== EXERCISE MATERIAL ==

--- --- ---

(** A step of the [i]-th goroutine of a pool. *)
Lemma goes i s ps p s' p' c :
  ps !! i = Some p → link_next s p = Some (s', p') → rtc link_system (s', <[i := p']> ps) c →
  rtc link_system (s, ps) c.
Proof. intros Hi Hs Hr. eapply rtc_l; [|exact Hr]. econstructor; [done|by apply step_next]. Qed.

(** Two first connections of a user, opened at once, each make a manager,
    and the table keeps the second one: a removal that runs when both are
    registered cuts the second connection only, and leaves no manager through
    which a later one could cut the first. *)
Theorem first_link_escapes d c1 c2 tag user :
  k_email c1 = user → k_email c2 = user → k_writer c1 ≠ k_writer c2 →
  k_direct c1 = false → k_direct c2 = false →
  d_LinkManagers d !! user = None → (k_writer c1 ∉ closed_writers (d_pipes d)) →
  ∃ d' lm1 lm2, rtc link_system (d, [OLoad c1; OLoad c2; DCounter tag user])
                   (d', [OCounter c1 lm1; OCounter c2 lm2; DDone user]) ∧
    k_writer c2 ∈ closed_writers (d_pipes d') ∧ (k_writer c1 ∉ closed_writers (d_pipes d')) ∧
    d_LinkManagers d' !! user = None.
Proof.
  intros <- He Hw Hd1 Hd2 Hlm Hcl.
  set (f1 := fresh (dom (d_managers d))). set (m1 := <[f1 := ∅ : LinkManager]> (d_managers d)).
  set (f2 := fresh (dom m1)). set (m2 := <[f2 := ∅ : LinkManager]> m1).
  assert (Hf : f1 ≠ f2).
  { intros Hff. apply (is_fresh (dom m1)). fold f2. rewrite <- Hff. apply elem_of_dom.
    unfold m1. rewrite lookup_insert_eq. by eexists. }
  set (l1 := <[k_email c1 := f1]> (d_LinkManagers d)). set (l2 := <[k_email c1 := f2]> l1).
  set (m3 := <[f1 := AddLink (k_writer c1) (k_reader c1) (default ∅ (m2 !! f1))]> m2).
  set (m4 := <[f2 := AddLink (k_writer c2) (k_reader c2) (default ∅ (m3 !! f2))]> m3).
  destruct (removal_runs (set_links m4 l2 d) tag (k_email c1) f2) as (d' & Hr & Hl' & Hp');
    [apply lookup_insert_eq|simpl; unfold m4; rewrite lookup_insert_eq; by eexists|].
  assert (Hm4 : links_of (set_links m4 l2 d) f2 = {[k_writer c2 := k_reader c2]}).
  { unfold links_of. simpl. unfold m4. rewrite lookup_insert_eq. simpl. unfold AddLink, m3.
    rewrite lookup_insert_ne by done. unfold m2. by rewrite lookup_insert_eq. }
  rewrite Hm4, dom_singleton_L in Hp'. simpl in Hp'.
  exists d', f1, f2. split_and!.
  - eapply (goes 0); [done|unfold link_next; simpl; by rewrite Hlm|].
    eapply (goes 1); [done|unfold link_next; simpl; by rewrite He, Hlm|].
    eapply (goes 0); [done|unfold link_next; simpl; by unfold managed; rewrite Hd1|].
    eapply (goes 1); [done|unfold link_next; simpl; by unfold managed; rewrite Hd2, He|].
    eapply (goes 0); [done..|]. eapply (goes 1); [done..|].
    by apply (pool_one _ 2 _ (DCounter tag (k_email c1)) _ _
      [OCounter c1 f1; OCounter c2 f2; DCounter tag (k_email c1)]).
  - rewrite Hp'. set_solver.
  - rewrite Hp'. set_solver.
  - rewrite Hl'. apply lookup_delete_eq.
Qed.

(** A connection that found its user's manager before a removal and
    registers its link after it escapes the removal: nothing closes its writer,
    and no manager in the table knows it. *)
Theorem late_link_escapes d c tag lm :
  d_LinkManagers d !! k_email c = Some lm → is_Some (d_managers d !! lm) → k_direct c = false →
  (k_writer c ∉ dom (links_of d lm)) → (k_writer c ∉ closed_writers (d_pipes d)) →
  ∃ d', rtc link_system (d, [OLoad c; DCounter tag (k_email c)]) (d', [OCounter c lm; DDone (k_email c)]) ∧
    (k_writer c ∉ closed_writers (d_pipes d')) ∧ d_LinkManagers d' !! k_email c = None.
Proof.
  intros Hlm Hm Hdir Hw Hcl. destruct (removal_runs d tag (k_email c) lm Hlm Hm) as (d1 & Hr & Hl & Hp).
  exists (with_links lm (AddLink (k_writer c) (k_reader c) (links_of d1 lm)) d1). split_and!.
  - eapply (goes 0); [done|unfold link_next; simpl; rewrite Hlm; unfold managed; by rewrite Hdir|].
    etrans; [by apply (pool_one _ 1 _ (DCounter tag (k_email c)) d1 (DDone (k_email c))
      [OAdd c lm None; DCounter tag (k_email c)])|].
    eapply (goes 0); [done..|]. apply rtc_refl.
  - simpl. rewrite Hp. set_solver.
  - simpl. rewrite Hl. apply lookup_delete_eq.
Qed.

--- --- ---

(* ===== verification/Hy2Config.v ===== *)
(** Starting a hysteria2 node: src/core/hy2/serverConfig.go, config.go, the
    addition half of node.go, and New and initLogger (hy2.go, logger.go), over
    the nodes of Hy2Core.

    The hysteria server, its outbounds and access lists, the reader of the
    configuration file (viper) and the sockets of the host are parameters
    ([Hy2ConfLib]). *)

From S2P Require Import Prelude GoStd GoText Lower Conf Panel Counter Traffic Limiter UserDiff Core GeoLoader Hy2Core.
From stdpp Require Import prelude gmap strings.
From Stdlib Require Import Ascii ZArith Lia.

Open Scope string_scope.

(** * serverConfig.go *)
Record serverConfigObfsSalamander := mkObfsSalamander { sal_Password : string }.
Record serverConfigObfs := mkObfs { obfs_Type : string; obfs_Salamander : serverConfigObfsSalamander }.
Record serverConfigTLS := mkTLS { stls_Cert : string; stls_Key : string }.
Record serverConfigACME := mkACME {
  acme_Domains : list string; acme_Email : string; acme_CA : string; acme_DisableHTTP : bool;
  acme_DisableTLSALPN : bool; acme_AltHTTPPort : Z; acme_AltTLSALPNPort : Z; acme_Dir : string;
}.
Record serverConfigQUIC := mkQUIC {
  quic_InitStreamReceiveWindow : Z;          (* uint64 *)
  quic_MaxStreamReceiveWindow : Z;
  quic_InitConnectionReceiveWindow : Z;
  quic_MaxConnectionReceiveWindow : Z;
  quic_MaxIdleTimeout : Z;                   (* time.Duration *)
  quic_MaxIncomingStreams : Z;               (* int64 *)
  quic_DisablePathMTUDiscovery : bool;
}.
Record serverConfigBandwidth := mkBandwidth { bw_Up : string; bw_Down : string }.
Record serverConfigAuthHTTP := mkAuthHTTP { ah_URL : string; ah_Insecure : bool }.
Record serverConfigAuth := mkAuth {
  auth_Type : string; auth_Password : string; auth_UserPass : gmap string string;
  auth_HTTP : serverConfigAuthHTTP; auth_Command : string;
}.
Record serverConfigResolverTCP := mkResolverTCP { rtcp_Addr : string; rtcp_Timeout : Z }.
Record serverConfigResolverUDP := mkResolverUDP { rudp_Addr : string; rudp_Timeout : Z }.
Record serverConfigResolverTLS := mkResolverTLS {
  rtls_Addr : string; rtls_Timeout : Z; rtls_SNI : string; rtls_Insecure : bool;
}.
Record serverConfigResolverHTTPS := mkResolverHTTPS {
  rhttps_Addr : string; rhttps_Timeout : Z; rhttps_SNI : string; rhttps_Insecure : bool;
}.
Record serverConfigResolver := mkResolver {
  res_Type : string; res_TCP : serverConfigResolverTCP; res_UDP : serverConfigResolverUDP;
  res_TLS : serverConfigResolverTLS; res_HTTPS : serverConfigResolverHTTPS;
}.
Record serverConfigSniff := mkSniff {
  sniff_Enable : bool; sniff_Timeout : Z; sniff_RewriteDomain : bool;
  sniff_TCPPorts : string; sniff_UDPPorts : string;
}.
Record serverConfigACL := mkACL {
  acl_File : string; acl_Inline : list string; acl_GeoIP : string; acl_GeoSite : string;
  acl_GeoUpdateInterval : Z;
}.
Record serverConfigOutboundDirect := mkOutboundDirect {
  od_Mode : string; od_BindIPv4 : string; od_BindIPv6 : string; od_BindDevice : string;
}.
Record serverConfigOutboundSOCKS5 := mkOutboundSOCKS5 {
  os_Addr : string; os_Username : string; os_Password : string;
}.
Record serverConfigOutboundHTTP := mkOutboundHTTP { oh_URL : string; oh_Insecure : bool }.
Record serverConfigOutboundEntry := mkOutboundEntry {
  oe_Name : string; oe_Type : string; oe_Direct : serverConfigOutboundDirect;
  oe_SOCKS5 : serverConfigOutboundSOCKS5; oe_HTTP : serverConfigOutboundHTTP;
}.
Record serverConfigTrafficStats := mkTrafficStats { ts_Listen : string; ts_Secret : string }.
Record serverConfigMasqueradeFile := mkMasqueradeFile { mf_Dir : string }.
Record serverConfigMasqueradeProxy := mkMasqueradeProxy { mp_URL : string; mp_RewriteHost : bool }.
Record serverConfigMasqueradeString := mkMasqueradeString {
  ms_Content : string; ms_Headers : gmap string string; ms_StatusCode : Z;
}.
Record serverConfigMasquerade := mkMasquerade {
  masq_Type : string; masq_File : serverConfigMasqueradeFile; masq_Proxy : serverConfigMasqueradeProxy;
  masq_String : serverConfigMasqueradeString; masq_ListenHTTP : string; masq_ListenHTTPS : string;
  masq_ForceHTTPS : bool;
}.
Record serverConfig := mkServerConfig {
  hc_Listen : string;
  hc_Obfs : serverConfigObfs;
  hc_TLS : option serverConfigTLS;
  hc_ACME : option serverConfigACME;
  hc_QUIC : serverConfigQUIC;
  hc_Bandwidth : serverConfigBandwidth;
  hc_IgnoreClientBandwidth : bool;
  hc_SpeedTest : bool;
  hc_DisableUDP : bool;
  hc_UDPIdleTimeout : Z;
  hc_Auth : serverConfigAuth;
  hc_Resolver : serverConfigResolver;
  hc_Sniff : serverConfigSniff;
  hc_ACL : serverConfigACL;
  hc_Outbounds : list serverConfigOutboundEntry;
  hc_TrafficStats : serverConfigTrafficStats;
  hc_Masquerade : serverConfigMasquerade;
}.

--- --- ---

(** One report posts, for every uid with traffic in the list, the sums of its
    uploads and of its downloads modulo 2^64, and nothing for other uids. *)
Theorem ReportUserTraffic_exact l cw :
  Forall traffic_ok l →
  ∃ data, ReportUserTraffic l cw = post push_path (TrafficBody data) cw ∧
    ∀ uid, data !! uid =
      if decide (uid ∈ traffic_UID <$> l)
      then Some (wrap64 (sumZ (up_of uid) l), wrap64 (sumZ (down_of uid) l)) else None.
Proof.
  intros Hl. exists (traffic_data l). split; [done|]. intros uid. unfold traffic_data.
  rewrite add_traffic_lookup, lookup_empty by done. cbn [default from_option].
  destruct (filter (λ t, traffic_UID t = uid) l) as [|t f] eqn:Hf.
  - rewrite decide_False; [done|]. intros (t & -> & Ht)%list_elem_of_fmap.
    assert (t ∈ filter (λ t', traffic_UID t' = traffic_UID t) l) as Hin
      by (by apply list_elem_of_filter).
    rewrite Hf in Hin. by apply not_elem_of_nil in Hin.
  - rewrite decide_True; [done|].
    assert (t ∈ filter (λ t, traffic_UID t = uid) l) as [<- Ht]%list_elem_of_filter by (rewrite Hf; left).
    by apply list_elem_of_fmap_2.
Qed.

--- --- ---

== WORK TO COMPLETE ==
Copy out all the lines of the records that include "OCounter".

== EXERCISE OUTPUT ==
                   (d', [OCounter c1 lm1; OCounter c2 lm2; DDone user]) ∧
      [OCounter c1 f1; OCounter c2 f2; DCounter tag (k_email c1)]).
  ∃ d', rtc link_system (d, [OLoad c; DCounter tag (k_email c)]) (d', [OCounter c lm; DDone (k_email c)]) ∧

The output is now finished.